Definition is_open_for (division : string) (o : on_call_row) : Prop :=
  oc_end_time o = None ∧ oc_division o = division.

#[global] Instance is_open_for_dec d o : Decision (is_open_for d o).
Proof. unfold is_open_for; apply _. Defined.

Definition end_row (now : Z) (o : on_call_row) : on_call_row :=
  mk_on_call (oc_id o) (oc_phone o) (oc_user_id o) (oc_division o)
             (oc_start_time o) (Some now).

(** [UPDATE on_call SET end_time = CURRENT_TIMESTAMP
      WHERE end_time IS NULL AND division = %s] *)
Definition archive_on_call (division : string) : statement :=
  fun now t sq =>
    (inl (mk_tables (users t)
            ((fun o => if decide (is_open_for division o)
                       then end_row now o else o) <$> on_call t)
            (audit_log t)),
     sq).

(** [INSERT INTO on_call (phone, user_id, division) VALUES (%s, %s, %s)]:
    [id] from the sequence, [start_time] by its default, [end_time] NULL. *)
Definition insert_on_call (phone : string) (user_id : Z) (division : string)
    : statement :=
  fun now t sq =>
    let id := (on_call_id_seq sq + 1)%Z in
    let sq' := mk_sequences id (audit_log_id_seq sq) in
    if decide (references_user (Some user_id) t)
    then (inl (mk_tables (users t)
                 (on_call t ++
                  [mk_on_call id phone (Some user_id) division (Some now) None])
                 (audit_log t)),
          sq')
    else (inr fk_violation, sq').

(** A row of the query in [get_current_oncall]. *)
Record on_call_view := mk_view {
  v_phone : string;
  v_start_time : option Z;
  v_name : option string;
  v_user_id : Z;
  v_division : string }.

(** [r] sorts strictly before [b] under [ORDER BY start_time DESC]
    (PostgreSQL places NULL first in descending order). *)
Definition sorts_before (r b : on_call_view) : Prop :=
  match v_start_time r, v_start_time b with
  | None, Some _ => True
  | Some x, Some y => (y < x)%Z
  | _, _ => False
  end.

#[global] Instance sorts_before_dec r b : Decision (sorts_before r b).
Proof. unfold sorts_before; destruct (v_start_time r), (v_start_time b); apply _. Defined.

· · · · ·

- **ASSIGNMENT**
Write out, word for word, the line that contains "(PostgreSQL places NULL" and every line after it through the last line of the listing.

- **TASK RESPONSE**
    (PostgreSQL places NULL first in descending order). *)
Definition sorts_before (r b : on_call_view) : Prop :=
  match v_start_time r, v_start_time b with
  | None, Some _ => True
  | Some x, Some y => (y < x)%Z
  | _, _ => False
  end.

#[global] Instance sorts_before_dec r b : Decision (sorts_before r b).
Proof. unfold sorts_before; destruct (v_start_time r), (v_start_time b); apply _. Defined.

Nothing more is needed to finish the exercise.